Action item: Would you reproduce, without any alteration, the lines from the opening line of the entries through the line that has "From stdpp Require" in it?

Data:
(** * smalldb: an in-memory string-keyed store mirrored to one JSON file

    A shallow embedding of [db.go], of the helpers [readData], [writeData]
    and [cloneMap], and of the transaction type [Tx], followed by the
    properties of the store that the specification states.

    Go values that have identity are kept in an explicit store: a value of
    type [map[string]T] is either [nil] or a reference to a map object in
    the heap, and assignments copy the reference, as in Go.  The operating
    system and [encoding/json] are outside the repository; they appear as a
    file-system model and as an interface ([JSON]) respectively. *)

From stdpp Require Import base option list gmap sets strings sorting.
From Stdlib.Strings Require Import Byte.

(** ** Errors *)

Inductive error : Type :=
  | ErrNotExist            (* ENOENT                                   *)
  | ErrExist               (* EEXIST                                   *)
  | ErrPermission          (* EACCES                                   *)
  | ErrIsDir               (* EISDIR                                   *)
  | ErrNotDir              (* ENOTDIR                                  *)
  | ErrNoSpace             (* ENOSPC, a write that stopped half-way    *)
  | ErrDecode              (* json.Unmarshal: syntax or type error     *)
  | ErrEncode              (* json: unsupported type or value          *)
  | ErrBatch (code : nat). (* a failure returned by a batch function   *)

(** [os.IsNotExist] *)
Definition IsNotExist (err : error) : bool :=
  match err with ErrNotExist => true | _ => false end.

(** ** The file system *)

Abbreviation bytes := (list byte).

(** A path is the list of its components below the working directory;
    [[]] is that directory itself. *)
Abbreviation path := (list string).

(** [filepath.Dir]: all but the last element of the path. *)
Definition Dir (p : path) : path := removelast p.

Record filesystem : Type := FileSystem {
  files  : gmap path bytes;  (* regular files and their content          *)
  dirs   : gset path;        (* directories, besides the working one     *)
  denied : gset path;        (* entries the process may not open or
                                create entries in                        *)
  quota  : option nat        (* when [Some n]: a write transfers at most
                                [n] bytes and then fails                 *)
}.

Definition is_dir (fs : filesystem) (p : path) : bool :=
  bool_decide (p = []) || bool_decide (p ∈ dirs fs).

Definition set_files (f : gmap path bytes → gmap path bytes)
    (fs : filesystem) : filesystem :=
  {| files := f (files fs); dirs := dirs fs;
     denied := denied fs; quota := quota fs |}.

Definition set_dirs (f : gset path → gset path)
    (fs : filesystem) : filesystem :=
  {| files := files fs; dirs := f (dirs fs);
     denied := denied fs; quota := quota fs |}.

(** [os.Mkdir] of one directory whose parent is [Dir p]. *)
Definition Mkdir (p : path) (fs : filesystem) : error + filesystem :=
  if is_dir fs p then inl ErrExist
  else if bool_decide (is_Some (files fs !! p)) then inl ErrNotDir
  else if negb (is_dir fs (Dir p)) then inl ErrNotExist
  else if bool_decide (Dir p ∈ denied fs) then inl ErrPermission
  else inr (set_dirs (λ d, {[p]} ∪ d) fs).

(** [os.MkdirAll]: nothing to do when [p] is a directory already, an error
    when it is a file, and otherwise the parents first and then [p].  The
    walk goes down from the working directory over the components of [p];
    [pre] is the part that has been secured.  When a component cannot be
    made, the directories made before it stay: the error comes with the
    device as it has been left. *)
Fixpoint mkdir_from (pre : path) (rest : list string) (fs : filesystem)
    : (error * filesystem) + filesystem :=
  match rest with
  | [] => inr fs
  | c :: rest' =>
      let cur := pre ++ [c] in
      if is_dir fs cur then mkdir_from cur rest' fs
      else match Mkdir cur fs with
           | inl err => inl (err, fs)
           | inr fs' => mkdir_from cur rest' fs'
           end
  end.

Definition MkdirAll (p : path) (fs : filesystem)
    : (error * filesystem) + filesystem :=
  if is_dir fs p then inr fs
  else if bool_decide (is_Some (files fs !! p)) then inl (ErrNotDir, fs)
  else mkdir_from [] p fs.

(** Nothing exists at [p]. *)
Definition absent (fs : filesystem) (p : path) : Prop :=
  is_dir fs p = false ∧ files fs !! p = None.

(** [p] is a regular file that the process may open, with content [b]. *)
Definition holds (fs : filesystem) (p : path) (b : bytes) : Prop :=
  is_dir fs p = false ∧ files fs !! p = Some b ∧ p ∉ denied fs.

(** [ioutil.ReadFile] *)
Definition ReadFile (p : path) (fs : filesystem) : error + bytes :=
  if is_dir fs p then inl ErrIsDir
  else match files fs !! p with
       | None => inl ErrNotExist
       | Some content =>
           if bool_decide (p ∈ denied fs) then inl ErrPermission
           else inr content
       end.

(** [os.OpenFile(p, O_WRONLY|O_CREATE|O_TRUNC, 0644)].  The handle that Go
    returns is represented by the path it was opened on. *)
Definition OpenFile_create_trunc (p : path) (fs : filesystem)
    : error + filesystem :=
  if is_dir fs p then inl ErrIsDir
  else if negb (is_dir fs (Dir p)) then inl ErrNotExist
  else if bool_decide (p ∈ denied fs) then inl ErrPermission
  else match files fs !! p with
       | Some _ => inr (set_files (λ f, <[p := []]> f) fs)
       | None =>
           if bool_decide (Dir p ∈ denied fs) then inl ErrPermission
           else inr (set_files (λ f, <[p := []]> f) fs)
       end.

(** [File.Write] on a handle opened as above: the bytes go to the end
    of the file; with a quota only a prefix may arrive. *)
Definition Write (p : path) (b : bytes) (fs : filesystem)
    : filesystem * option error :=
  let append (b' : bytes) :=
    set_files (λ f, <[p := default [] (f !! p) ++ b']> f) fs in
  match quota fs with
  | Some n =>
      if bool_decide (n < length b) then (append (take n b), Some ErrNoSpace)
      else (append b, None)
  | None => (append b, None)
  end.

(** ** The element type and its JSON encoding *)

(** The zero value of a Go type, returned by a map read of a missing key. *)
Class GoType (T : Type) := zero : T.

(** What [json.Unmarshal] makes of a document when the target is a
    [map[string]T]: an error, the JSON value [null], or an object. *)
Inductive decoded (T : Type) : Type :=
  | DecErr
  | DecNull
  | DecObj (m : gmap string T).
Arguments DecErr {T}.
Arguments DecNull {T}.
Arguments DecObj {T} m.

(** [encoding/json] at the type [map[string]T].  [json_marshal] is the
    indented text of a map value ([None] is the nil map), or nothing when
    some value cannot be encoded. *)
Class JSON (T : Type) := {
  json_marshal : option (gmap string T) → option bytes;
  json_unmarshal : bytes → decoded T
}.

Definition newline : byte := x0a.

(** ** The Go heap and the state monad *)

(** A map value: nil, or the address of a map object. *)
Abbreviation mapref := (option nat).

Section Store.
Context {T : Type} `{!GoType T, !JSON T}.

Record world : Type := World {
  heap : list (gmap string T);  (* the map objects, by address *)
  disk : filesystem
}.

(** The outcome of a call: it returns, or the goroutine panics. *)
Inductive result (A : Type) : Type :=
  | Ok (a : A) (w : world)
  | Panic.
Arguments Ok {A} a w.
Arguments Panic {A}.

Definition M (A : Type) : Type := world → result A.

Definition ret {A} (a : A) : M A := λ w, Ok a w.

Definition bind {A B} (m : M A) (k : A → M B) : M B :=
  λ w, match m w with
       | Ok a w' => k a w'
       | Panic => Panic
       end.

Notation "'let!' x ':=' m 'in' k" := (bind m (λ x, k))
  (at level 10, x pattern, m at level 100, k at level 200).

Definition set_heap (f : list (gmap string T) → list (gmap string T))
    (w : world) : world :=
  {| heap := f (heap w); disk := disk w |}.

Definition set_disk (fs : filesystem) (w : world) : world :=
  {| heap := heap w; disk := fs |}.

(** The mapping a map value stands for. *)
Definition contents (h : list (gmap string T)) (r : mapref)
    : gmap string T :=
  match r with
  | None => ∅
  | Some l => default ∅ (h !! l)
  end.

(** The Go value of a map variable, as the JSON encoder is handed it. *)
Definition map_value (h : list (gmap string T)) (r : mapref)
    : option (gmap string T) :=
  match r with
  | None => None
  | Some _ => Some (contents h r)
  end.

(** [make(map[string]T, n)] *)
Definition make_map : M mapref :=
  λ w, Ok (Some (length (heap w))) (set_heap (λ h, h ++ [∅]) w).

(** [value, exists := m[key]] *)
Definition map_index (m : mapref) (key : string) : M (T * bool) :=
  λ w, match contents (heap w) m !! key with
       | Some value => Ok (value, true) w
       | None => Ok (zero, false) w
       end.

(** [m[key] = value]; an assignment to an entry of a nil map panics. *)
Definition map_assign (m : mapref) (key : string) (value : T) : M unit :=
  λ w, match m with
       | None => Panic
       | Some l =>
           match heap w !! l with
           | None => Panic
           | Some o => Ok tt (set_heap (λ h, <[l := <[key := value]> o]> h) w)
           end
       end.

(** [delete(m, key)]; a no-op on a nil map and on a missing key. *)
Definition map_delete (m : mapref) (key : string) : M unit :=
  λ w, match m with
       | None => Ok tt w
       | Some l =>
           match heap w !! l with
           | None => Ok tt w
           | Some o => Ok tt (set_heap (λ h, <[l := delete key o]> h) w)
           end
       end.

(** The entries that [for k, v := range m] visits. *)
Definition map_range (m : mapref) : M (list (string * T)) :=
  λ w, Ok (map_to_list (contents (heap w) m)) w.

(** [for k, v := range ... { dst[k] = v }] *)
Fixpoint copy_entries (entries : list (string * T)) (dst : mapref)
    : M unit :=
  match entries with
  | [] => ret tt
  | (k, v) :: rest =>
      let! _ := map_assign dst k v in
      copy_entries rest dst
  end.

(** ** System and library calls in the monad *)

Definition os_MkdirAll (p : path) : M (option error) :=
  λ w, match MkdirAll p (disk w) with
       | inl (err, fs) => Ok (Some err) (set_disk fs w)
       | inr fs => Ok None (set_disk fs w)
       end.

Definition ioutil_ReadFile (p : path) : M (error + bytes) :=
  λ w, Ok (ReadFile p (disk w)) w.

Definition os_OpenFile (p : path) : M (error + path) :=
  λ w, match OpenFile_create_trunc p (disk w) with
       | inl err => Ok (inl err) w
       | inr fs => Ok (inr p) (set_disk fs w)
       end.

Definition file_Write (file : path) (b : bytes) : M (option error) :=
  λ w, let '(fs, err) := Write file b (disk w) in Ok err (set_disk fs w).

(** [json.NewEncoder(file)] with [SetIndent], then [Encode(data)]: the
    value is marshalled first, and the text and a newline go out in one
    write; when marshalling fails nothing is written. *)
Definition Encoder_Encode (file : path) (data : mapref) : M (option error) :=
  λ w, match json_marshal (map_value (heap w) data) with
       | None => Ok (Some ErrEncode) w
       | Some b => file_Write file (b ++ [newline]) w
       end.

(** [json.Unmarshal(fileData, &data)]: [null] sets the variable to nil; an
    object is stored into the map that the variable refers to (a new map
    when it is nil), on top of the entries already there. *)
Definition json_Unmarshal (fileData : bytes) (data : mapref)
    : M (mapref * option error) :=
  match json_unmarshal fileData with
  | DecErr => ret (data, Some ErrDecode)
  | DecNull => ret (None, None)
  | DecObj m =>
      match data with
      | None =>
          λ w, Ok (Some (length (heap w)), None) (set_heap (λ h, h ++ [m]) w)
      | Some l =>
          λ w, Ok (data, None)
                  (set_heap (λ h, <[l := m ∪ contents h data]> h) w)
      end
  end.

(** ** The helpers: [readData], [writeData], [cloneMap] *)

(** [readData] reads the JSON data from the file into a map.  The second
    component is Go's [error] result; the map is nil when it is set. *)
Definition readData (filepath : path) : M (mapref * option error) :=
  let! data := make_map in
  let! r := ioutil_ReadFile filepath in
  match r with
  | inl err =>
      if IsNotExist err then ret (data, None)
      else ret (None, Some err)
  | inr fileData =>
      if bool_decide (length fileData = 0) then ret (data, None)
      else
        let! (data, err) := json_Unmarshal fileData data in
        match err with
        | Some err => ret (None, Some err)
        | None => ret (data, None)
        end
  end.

Exercise result:
(** * smalldb: an in-memory string-keyed store mirrored to one JSON file

    A shallow embedding of [db.go], of the helpers [readData], [writeData]
    and [cloneMap], and of the transaction type [Tx], followed by the
    properties of the store that the specification states.

    Go values that have identity are kept in an explicit store: a value of
    type [map[string]T] is either [nil] or a reference to a map object in
    the heap, and assignments copy the reference, as in Go.  The operating
    system and [encoding/json] are outside the repository; they appear as a
    file-system model and as an interface ([JSON]) respectively. *)

From stdpp Require Import base option list gmap sets strings sorting.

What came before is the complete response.